Aren't routing decisions possible with L3 HW offloading?
Some routing decisions are, yes, but not all. Note the frequent lack of "HW" in the second column.
Even in the simple cases like IPv4 unicast, either someone has to configure the router with a static route, or it has to be provided by other means: implicit by VPN configuration, dynamic by OSPF, etc. Until someone tells the router what to route, it can't hardware-offload it. Even then, you have the "gateway=" case further down that list showing how it can require CPU intervention.
L3HW routing is better used for cases like inter-VLAN routing, where some outside agency applies VLAN tags, turning it into what is basically a switching problem for a switch chip that knows how to pair 802.1q tags with routing rules.
the 10 Gb/s advertised throughput
That's conditional. Are you doing full-size packets with no firewall rules and no queues?
The test results show 2.6 Gbit/sec for a typical IP firewall setup with an average of 512 byte packets, for instance.
I'm only getting around 1,5 Gb/s to around 5 Gb/s between two VLANs
Inter-VLAN routing is a pretty weak form of "routing." It's basically fixed, which is why it can be hardware-offloaded.
When I say "proper router," I think of IP firewall rules, VPNs, queueing, and such. These all require CPU intervention. IP firewall rules and queueing do because they're handled by the underlying Linux kernel. VPNs do because they're implemented either in the kernel or in userspace, so all they can hardware-offload is the crypto, and not always even then.
depending on how many parallel threads I start (all tested with iperf3 without any special parameters).
Between which two ports?

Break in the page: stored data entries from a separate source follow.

(* ===== verification/Backends.v ===== *)
(** The three backends behind their interface: the default factory, what a
    backend promises to the controller ([BackendLaws]), and that each of the
    three keeps it. *)
From S2P Require Import Prelude GoFloat Api ServiceApi Backend.
From S2P Require Vllm Triton TensorRT.
Local Open Scope Z_scope.

Section laws.
Context `{QuantityOps} `{CoreTypes}.
Implicit Types (service : InferenceService) (d : DeploymentSpec) (b : Backend).

(** ** What Kubernetes asks of a deployment *)

Definition portsOk (ports : list ContainerPort) : Prop :=
  NoDup (cp_Name <$> ports) /\ NoDup (cp_ContainerPort <$> ports) /\
  Forall (fun p => 1 <= cp_ContainerPort p <= 65535) ports.
Definition probeOk (ports : list ContainerPort) (probe : option Probe) : Prop :=
  match probe with
  | Some p =>
      handler_Port (prb_Handler p) ∈ (cp_ContainerPort <$> ports) /\ 0 <= prb_InitialDelaySeconds p /\
      1 <= prb_TimeoutSeconds p <= prb_PeriodSeconds p /\ 1 <= prb_FailureThreshold p
  | None => True
  end.
Definition mountsOk (volumes : list Volume) (mounts : list VolumeMount) : Prop :=
  NoDup (vm_MountPath <$> mounts) /\ Forall (fun m => vm_Name m ∈ (vol_Name <$> volumes)) mounts.
Definition envOk (env : list EnvVar) : Prop :=
  NoDup (ev_Name <$> env) /\ Forall (fun e => ev_ValueFrom e <> None -> ev_Value e = "") env.

Record DeploymentOk d : Prop := {
  ok_Ports : portsOk (ds_Ports d);
  ok_Readiness : probeOk (ds_Ports d) (ds_ReadinessProbe d);
  ok_Liveness : probeOk (ds_Ports d) (ds_LivenessProbe d);
  ok_Startup : probeOk (ds_Ports d) (ds_StartupProbe d);
  ok_Volumes : NoDup (vol_Name <$> ds_Volumes d);
  ok_Mounts : mountsOk (ds_Volumes d) (ds_VolumeMounts d);
  ok_Env : envOk (ds_Env d);
  ok_Init : Forall (fun c => mountsOk (ds_Volumes d) (ct_VolumeMounts c) /\ envOk (ct_Env c)) (ds_InitContainers d);
}.

(** ** What a deployment takes over from its service *)
Record DeploymentOf service d : Prop := {
  of_Name : ds_Name d = svc_Name service;
  of_Namespace : ds_Namespace d = svc_Namespace service;
  of_Replicas : ds_Replicas d = iss_Replicas (is_Spec service);
  of_ServiceAccount : ds_ServiceAccountName d = iss_ServiceAccountName (is_Spec service);
  of_NodeSelector : ds_NodeSelector d = iss_NodeSelector (is_Spec service);
  of_Tolerations : ds_Tolerations d = iss_Tolerations (is_Spec service);
  of_Selector : ds_Labels d !! "app.kubernetes.io/name" = Some (svc_Name service);
  of_Model : ds_Annotations d !! "inference.ai/model" = Some (md_Name (svc_Model service));
  of_Token : forall ref, md_SecretRef (svc_Model service) = Some ref ->
    mkEnvVar "HF_TOKEN" "" (Some (mkSecretKeySelector ref "token")) ∈ ds_Env d;
}.

(** ** How a cluster service reaches the pods of a deployment *)
Record Routes d (s : ServiceSpec) : Prop := {
  rt_Name : ss_Name s = ds_Name d;
  rt_Namespace : ss_Namespace s = ds_Namespace d;
  rt_Selector : ss_Selector s ⊆ ds_Labels d;
  rt_Ports : NoDup (sp_Name <$> ss_Ports s) /\ NoDup (sp_Port <$> ss_Ports s);
  rt_Targets : Forall (fun p => exists cp, cp ∈ ds_Ports d /\ cp_Name cp = sp_Name p /\
    cp_ContainerPort cp = sp_TargetPort p /\ cp_Protocol cp = sp_Protocol p) (ss_Ports s);
}.

(** ** The interface *)
Class BackendLaws b : Prop := {
  bl_error : forall seed service e, bk_Validate b service = Err e -> bk_GenerateDeployment b seed service = Err e;
  bl_ok : forall seed service, bk_Validate b service = Ok tt -> exists d s,
    bk_GenerateDeployment b seed service = Ok d /\ bk_GenerateService b service = Ok s /\
    DeploymentOk d /\ DeploymentOf service d /\ Routes d s;
}.

(** ** Lemmas that the three instances share *)
Definition tokenNames service : list string :=
  match md_SecretRef (svc_Model service) with Some _ => ["HF_TOKEN"] | None => [] end.

Lemma tokenEnv_names service : ev_Name <$> tokenEnv service = tokenNames service.
Proof. unfold tokenEnv, tokenNames. by destruct (md_SecretRef _). Qed.

(** An environment around the token's is in order when its own names are. *)
Lemma envOk_token service l1 l2 :
  Forall (fun e => ev_ValueFrom e = None) (l1 ++ l2) -> NoDup ((ev_Name <$> l1) ++ ["HF_TOKEN"] ++ (ev_Name <$> l2)) ->
  envOk (l1 ++ tokenEnv service ++ l2).
Proof.
  intros Hplain Hnd. split.
  - rewrite !fmap_app, tokenEnv_names. unfold tokenNames. destruct (md_SecretRef _); [done|].
    eapply sublist_NoDup; [exact Hnd|]. apply sublist_app; [done|]. by apply sublist_inserts_l.
  - apply Forall_app in Hplain as [H1 H2]. rewrite !Forall_app. split_and!.
    + eapply Forall_impl; [exact H1|]. naive_solver.
    + unfold tokenEnv. destruct (md_SecretRef _); repeat constructor.
    + eapply Forall_impl; [exact H2|]. naive_solver.
Qed.

Lemma tokenEnv_elem service ref : md_SecretRef (svc_Model service) = Some ref ->
  mkEnvVar "HF_TOKEN" "" (Some (mkSecretKeySelector ref "token")) ∈ tokenEnv service.
Proof. intros Href. unfold tokenEnv. rewrite Href. by left. Qed.

Lemma deploymentLabels_name service backend :
  deploymentLabels service backend !! "app.kubernetes.io/name" = Some (svc_Name service).
Proof. apply lookup_insert_eq. Qed.

(** The cluster service reaches a deployment that names itself like the
    service, carries its label and has the target ports. *)
Lemma clusterService_routes service d ports :
  DeploymentOf service d -> NoDup (sp_Name <$> ports) -> NoDup (sp_Port <$> ports) ->
  Forall (fun p => mkContainerPort (sp_Name p) (sp_TargetPort p) (sp_Protocol p) ∈ ds_Ports d) ports ->
  Routes d (clusterService service ports).
Proof.
  intros Hof Hn Hp Ht. split; simpl.
  - by rewrite (of_Name _ _ Hof).
  - by rewrite (of_Namespace _ _ Hof).
  - apply map_singleton_subseteq_l, (of_Selector _ _ Hof).
  - done.
  - eapply Forall_impl; [exact Ht|]. intros p Hin. by exists (mkContainerPort (sp_Name p) (sp_TargetPort p) (sp_Protocol p)).
Qed.
End laws.


(** Closes facts about the constant ports, volumes and names. *)
Ltac constants := apply (bool_decide_unpack _); vm_compute; exact I.

(** Reads the fields of a deployment without evaluating its scripts. *)
Ltac fields := cbn [ds_Name ds_Namespace ds_Ports ds_Env ds_Volumes ds_VolumeMounts ds_InitContainers ds_ReadinessProbe
  ds_LivenessProbe ds_StartupProbe ds_Replicas ds_ServiceAccountName ds_NodeSelector ds_Tolerations ds_Labels ds_Annotations].

Section instances.
Context `{QuantityOps} `{CoreTypes} `{GoRuntime}.
Implicit Type service : InferenceService.

Lemma vllm_env_ok service : envOk (Vllm.buildEnv service).
Proof.
  apply (envOk_token _ [_]); unfold app; destruct (decide _); first [constants | repeat constructor].
Qed.
Lemma triton_env_ok service : envOk (Triton.buildEnv service).
Proof. unfold Triton.buildEnv. rewrite <- (app_nil_r (tokenEnv service)). apply (envOk_token _ [_] []); [repeat constructor | constants]. Qed.
Lemma tensorrt_env_ok service : envOk (TensorRT.buildEnv service).
Proof. apply (envOk_token _ [_; _] [_; _]); [repeat constructor | constants]. Qed.

(** A token is in an environment that has the token's part. *)
Lemma token_in_env service ref l1 l2 : md_SecretRef (svc_Model service) = Some ref ->
  mkEnvVar "HF_TOKEN" "" (Some (mkSecretKeySelector ref "token")) ∈ l1 ++ tokenEnv service ++ l2.
Proof. intros Href. apply elem_of_app. right. apply elem_of_app. left. by apply tokenEnv_elem. Qed.

(** A backend keeps the promises when its deployments do, and its service is
    a cluster service on some of their ports. *)
Lemma laws_of b (spec : nat -> InferenceService -> DeploymentSpec) ports :
  (forall seed service, bk_GenerateDeployment b seed service =
     match bk_Validate b service with Err e => Err e | Ok _ => Ok (spec seed service) end) ->
  (forall service, bk_GenerateService b service = Ok (clusterService service ports)) ->
  (forall seed service, DeploymentOk (spec seed service) /\ DeploymentOf service (spec seed service) /\
     Forall (fun p => mkContainerPort (sp_Name p) (sp_TargetPort p) (sp_Protocol p) ∈ ds_Ports (spec seed service)) ports) ->
  NoDup (sp_Name <$> ports) -> NoDup (sp_Port <$> ports) -> BackendLaws b.
Proof.
  intros Hd Hs Hok Hn Hp. split; intros seed service; rewrite Hd; [by intros e -> |]. intros ->.
  destruct (Hok seed service) as (? & Hof & Ht). eexists _, _. split_and!; [done | apply Hs | done | done |].
  by apply clusterService_routes.
Qed.

#[export] Instance vllm_laws : BackendLaws Vllm.VLLMBackend.
Proof.
  eapply laws_of; [done | done | | constants | constants]. intros seed service. split_and!; [| | fields; constants].
  - split; fields; try constants. apply vllm_env_ok.
  - split; fields; try done. intros ref Href. by apply (token_in_env _ _ [_]).
Qed.

#[export] Instance triton_laws : BackendLaws Triton.TritonBackend.
Proof.
  eapply laws_of; [done | done | | constants | constants]. intros seed service. split_and!; [| | fields; constants].
  - split; fields; [constants .. | apply triton_env_ok |].
    constructor; [split; [constants | apply triton_env_ok] | constructor].
  - split; fields; try done. intros ref Href.
    unfold Triton.buildEnv. rewrite <- (app_nil_r (tokenEnv service)). by apply (token_in_env _ _ [_] []).
Qed.

#[export] Instance tensorrt_laws : BackendLaws TensorRT.TensorRTBackend.
Proof.
  eapply laws_of; [done | done | | constants | constants]. intros seed service. split_and!; [| | fields; constants].
  - split; fields; [constants .. | apply tensorrt_env_ok |].
    constructor; [split; [constants | apply tensorrt_env_ok] | constructor].
  - split; fields; [reflexivity .. | apply deploymentLabels_name | |].
    + rewrite lookup_insert_ne by (intros Heq; discriminate Heq). apply lookup_singleton_eq.
    + intros ref Href. by apply (token_in_env _ _ [_; _]).
Qed.

(** ** The default factory: the [init] functions of the package run in the
    order of the file names, interface.go first. *)
Definition DefaultFactory : BackendFactory :=
  Register Vllm.VLLMBackend (Register Triton.TritonBackend (Register TensorRT.TensorRTBackend NewBackendFactory)).

Lemma DefaultFactory_Get ty b : Get ty DefaultFactory = Some b <->
  ty = BackendTypeVLLM /\ b = Vllm.VLLMBackend \/ ty = BackendTypeTriton /\ b = Triton.TritonBackend \/
  ty = BackendTypeTensorRT /\ b = TensorRT.TensorRTBackend.
Proof.
  unfold Get, DefaultFactory, Register, NewBackendFactory, BackendFactory, BackendType. cbn.
  rewrite !lookup_insert_Some, lookup_empty. unfold Vllm.Type_, Triton.Type_, TensorRT.Type_.
  split.
  - intros [[<- <-] | (_ & [[<- <-] | (_ & [[<- <-] | [_ [=]]])])]; tauto.
  - intros [[-> ->] | [[-> ->] | [-> ->]]]; [by left | right; split; [done | by left] |].
    right. split; [done|]. right. split; [done | by left].
Qed.

(** Every backend that the factory gives keeps the promises. *)
Lemma DefaultFactory_laws ty b : Get ty DefaultFactory = Some b -> BackendLaws b.
Proof. rewrite DefaultFactory_Get. intros [[_ ->] | [[_ ->] | [_ ->]]]; apply _. Qed.
End instances.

There's only one 10G port on the box, and one 2.5G. Everything else is gigabit.
If you were relying on full-duplex on the lone 10G port, with one direction feeding the other, how is that realistic? You don't buy a router to route from one port back to the same port. It'll bottleneck to 2.5 or 1G regardless, in real-world cases, even with the ideal L3HW feature set.
I thought L3 HW means that the device can do all the routing (and routing decisions) in hardware
Nope, not even in the best CRS cases. See the first link.
switches like the CRS326 are "dumbed down" when doing L3 HW?
If by that you mean they don't have every RouterOS feature hardware-offloaded, then yes.